Does imagination fill a space with spirit and meaning? And reciprocally, does that space then evoke feeling, memory, and thought—giving it form? I believe it does. Gaston Bachelard's The Poetics of Space (1958), is a phenomenological interrogation into the meaning of spaces that manifest elements of poetry – with emphasis on locations and places of intimacy and memory. Attempting to trace the reception of the poetic image in the subjective consciousness of Kumar’s work, demands openness and a focus on the poetic image within forms that are a direct product of consciousness, as experienced in the first-person and in one’s imagination. For Bachelard, imagination is a means to experience a space. Our experiences, our memories, our speculations, and our imaginations are always layered atop a space because we bring these spaces with us: we inhabit the space. In the same way that Kumar inhabits his space, Bachelard’s spaces are not static arrangements of surfaces or given physical dimensions—they are a site for contingent relations, a dynamic document of human life, within and upon which multiple layers of activity, affect, and information, operate all at once. Arousing different sensations and yet bringing up a unitary, intimate experience of living. It is within these experiential qualities that one can find the poetry in Kumar’s work. A ‘container’ opened is a world revealed; ‘remains’ are places of secrets, and with every habitual action he opens endless dimensions of his existence. The associative power of the various forms establishes a tie, a shared life, between the works.
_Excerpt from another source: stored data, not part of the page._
(* ===== verification/Parallel.v ===== *)
(** Settling a batch of pure checks on several threads
    (crates/wrkz-pow/src/parallel.rs [first_invalid_ring] and [run_worker], and the
    same loop in [first_invalid_check] of crates/wrkz-chain/src/validate.rs).

    The threads are a transition system: one step is one atomic access, or one
    verification, of one worker. A read-modify-write acts on the latest value; a load
    of [lowest] may return any value that was ever stored there, so the result
    does not depend on how promptly a store becomes visible. *)
From S2P Require Import Prelude.

(** Where a worker is in its loop. *)
Inductive pc : Type :=
| Claim                      (* at [next.fetch_add(batch)] *)
| Claimed (start : nat)      (* tests [start >= len], then loads [lowest] *)
| At (i end_ : nat)          (* at the head of the [for] loop, then loads [lowest] *)
| Verify (i end_ : nat)      (* at [check.verify()] *)
| Fold (i : nat)             (* at [lowest.fetch_min(i)] *)
| Finished.

#[export] Instance pc_eq_dec : EqDecision pc.
Proof. solve_decision. Defined.

(** [lowest] is its history, latest first; [None] is [usize::MAX]. *)
Record Sys := mkSys { next : nat; lowest : list (option nat); workers : list pc }.

(** [v < i] on values of [lowest]. *)
Definition below (v : option nat) (i : nat) : bool :=
  match v with Some l => l <? i | None => false end.

Definition fetch_min (v : option nat) (i : nat) : option nat :=
  match v with Some l => Some (Nat.min l i) | None => Some i end.

Section Run.
Context (verify : nat → bool) (n batch : nat).

Definition latest (s : Sys) : option nat := match lowest s with v :: _ => v | [] => None end.

(** One step of a worker at [p]; [stale] chooses the value a load of [lowest] returns. *)
Definition worker_step (s : Sys) (p : pc) (stale : nat) : option (pc * nat * list (option nat)) :=
  let load := default (latest s) (lowest s !! stale) in
  match p with
  | Claim => Some (Claimed (next s), next s + batch, lowest s)
  | Claimed start =>
      let p := if n <=? start then Finished
               else if below load start then Finished
               else At start (Nat.min (start + batch) n) in
      Some (p, next s, lowest s)
  | At i end_ =>
      let p := if end_ <=? i then Claim
               else if below load i then Finished
               else Verify i end_ in
      Some (p, next s, lowest s)
  | Verify i end_ => Some (if verify i then At (S i) end_ else Fold i, next s, lowest s)
  | Fold i => Some (Claim, next s, fetch_min (latest s) i :: lowest s)
  | Finished => None
  end.

(** One step of the system: worker [w] moves. *)
Definition step (s : Sys) (w stale : nat) : option Sys :=
  p ← workers s !! w;
  '(p, next', lowest') ← worker_step s p stale;
  Some (mkSys next' lowest' (<[w := p]> (workers s))).

Definition steps_to (s s' : Sys) : Prop := ∃ w stale, step s w stale = Some s'.

Definition init (threads : nat) : Sys := mkSys 0 [None] (replicate threads Claim).

Definition all_finished (s : Sys) : Prop := Forall (λ p, p = Finished) (workers s).

(** [checks.iter().position(|c| !c.verify())] *)
Fixpoint first_failing_from (i k : nat) : option nat :=
  match k with
  | O => None
  | S k => if verify i then first_failing_from (S i) k else Some i
  end.

Definition first_failing : option nat := first_failing_from 0 n.

Lemma first_failing_from_Some i k j : first_failing_from i k = Some j ↔
  i ≤ j < i + k ∧ verify j = false ∧ ∀ l, i ≤ l < j → verify l = true.
Proof.
  revert i. induction k as [|k IH]; intros i; cbn; [split; [done|lia]|].
  destruct (verify i) eqn:E.
  - rewrite IH. split.
    + intros (Hj & Hf & Hl). split; [lia|]. split; [done|]. intros l Hle. destruct (decide (l = i)) as [->|]; [done|]. apply Hl. lia.
    + intros (Hj & Hf & Hl). assert (j ≠ i) by (intros ->; congruence). split; [lia|]. split; [done|]. intros l Hle. apply Hl. lia.
  - split.
    + intros [= ->]. split; [lia|]. split; [done|]. lia.
    + intros (Hj & Hf & Hl). destruct (decide (j = i)) as [->|]; [done|]. rewrite Hl in E by lia. done.
Qed.

Lemma first_failing_from_None i k : first_failing_from i k = None ↔ ∀ l, i ≤ l < i + k → verify l = true.
Proof.
  revert i. induction k as [|k IH]; intros i; cbn; [split; [lia|done]|].
  destruct (verify i) eqn:E; [rewrite IH|]; split; try done.
  - intros H l Hl. destruct (decide (l = i)) as [->|]; [done|]. apply H. lia.
  - intros H l Hl. apply H. lia.
  - intros H. rewrite H in E by lia. done.
Qed.

(** ** The invariant *)

(** A failing index. *)
Definition failing (l : nat) : Prop := l < n ∧ verify l = false.

(** Worker at [p] still has to verify, or to report, index [j]. *)
Definition pending (j : nat) (p : pc) : Prop :=
  match p with
  | Claimed start => start ≤ j < start + batch
  | At i end_ | Verify i end_ => i ≤ j < end_
  | Fold i => i = j
  | Claim | Finished => False
  end.

(** What holds of one worker: its indexes are in range and were claimed, what it
    reports failed, and it finished only for lack of work or past a failure. *)
Definition wf_pc (nx : nat) (p : pc) : Prop :=
  match p with
  | Claim => True
  | Claimed start => start + batch ≤ nx
  | At _ end_ => end_ ≤ n ∧ end_ ≤ nx
  | Verify i end_ => i < end_ ∧ end_ ≤ n ∧ end_ ≤ nx
  | Fold i => failing i
  | Finished => n ≤ nx ∨ ∃ l, failing l ∧ l < nx
  end.

Definition genuine (v : option nat) : Prop := match v with Some l => failing l | None => True end.

Record inv (s : Sys) : Prop := {
  inv_history : Forall genuine (lowest s);
  inv_workers : Forall (wf_pc (next s)) (workers s);
  (* the lowest failing index is unclaimed, in the hands of a worker, or found *)
  inv_lowest j : first_failing = Some j →
    next s ≤ j ∨ (∃ w p, workers s !! w = Some p ∧ pending j p) ∨ latest s = Some j
}.

Hypothesis batch_pos : 1 ≤ batch.

Lemma latest_genuine s : inv s → genuine (latest s).
Proof. intros [H _ _]. unfold latest. destruct H; done. Qed.

Lemma load_genuine s stale : inv s → genuine (default (latest s) (lowest s !! stale)).
Proof.
  intros Hs. destruct (lowest s !! stale) as [v|] eqn:E; [|by apply latest_genuine].
  destruct Hs as [H _ _]. rewrite Forall_lookup in H. eauto.
Qed.

Lemma below_true v i : genuine v → below v i = true → ∃ l, failing l ∧ l < i.
Proof. destruct v as [l|]; [|done]. intros H Hlt%Nat.ltb_lt. eauto. Qed.

Lemma first_failing_min j l : first_failing = Some j → failing l → j ≤ l.
Proof.
  intros H%first_failing_from_Some [Hl Hf]. destruct H as (_ & _ & H). destruct (decide (j ≤ l)); [done|].
  rewrite H in Hf by lia. done.
Qed.

Lemma wf_pc_mono nx nx' p : nx ≤ nx' → wf_pc nx p → wf_pc nx' p.
Proof.
  intros Hle. destruct p; cbn; try done; try lia. intros [?|(l & ? & ?)]; [left; lia|right; exists l; split; [done|lia]].
Qed.

(** The effect of one worker's step on what it is responsible for. *)
Lemma worker_step_ok s p stale p' nx lo : inv s → wf_pc (next s) p → worker_step s p stale = Some (p', nx, lo) →
  next s ≤ nx ∧ wf_pc nx p' ∧ Forall genuine lo ∧
  ∀ j, first_failing = Some j →
    (next s ≤ j → nx ≤ j ∨ pending j p') ∧
    (pending j p → pending j p' ∨ match lo with v :: _ => v | [] => None end = Some j) ∧
    (latest s = Some j → match lo with v :: _ => v | [] => None end = Some j).
Proof.
  intros Hs Hp. pose proof (load_genuine s stale Hs) as Hload. pose proof (latest_genuine s Hs) as Hlat.
  pose proof (inv_history s Hs) as Hhist. fold (latest s). destruct p as [|start|i e|i e|i|]; cbn [worker_step]; cbn in Hp; [..|done].
  - intros [= <- <- <-]. split; [lia|]. split; [cbn; lia|]. split; [done|]. intros j Hj. cbn. split_and!; [lia|done|done].
  - destruct (n <=? start) eqn:E1; bool_hyps; [|destruct (below _ start) eqn:E2]; intros [= <- <- <-].
    + split; [lia|]. split; [left; lia|]. split; [done|]. intros j Hj. split_and!; [auto|cbn|done].
      apply first_failing_from_Some in Hj. lia.
    + destruct (below_true _ _ Hload E2) as (l & Hl & Hlt). split; [lia|].
      split; [right; exists l; split; [done|lia]|]. split; [done|]. intros j Hj. split_and!; [auto|cbn|done].
      pose proof (first_failing_min j l Hj Hl). lia.
    + split; [lia|]. split; [cbn; lia|]. split; [done|]. intros j Hj. split_and!; [auto|cbn|done].
      apply first_failing_from_Some in Hj as [Hj _]. lia.
  - destruct (e <=? i) eqn:E1; bool_hyps; [|destruct (below _ i) eqn:E2]; intros [= <- <- <-].
    + split; [lia|]. split; [done|]. split; [done|]. intros j Hj. split_and!; [auto|cbn; lia|done].
    + destruct (below_true _ _ Hload E2) as (l & Hl & Hlt). split; [lia|].
      split; [right; exists l; split; [done|lia]|]. split; [done|]. intros j Hj. split_and!; [auto|cbn|done].
      pose proof (first_failing_min j l Hj Hl). lia.
    + split; [lia|]. split; [cbn; lia|]. split; [done|]. intros j Hj. split_and!; [auto|cbn; lia|done].
  - intros [= <- <- <-]. split; [lia|]. destruct (verify i) eqn:Ev.
    + split; [cbn; lia|]. split; [done|]. intros j Hj. split_and!; [auto|cbn|done].
      apply first_failing_from_Some in Hj as (_ & Hf & _). intros Hij. left. assert (i ≠ j) by congruence. lia.
    + assert (failing i) as Hfi by (split; [lia|done]). split; [done|]. split; [done|]. intros j Hj. split_and!; [auto|cbn|done].
      pose proof (first_failing_min j i Hj Hfi). lia.
  - intros [= <- <- <-]. split; [lia|]. split; [done|]. split.
    + constructor; [|done]. unfold fetch_min. destruct (latest s) as [l|]; [|done]. cbn. destruct (Nat.min_spec l i) as [[_ ->]|[_ ->]]; done.
    + intros j Hj. pose proof (first_failing_min j i Hj Hp). split_and!; [auto| |].
      * cbn. intros ->. right. destruct (latest s) as [l|]; cbn; [|done]. pose proof (first_failing_min j l Hj Hlat). f_equal. lia.
      * intros Hlj. rewrite Hlj. cbn. f_equal. lia.
Qed.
Does the unsaid converse? As Proust has written the positions in which we fall asleep both dislocate us from an everyday context and yet re-establish a sense of belonging to a place, frequently transporting us, through bodily sensations and to essential scenes from our past. Kumar’s graphic traces provide a prototype for such simulation of remembered personal myths…his works stand at the limit of countless abstractions without jeopardising the subjective elements of emotion, communication, and imagination.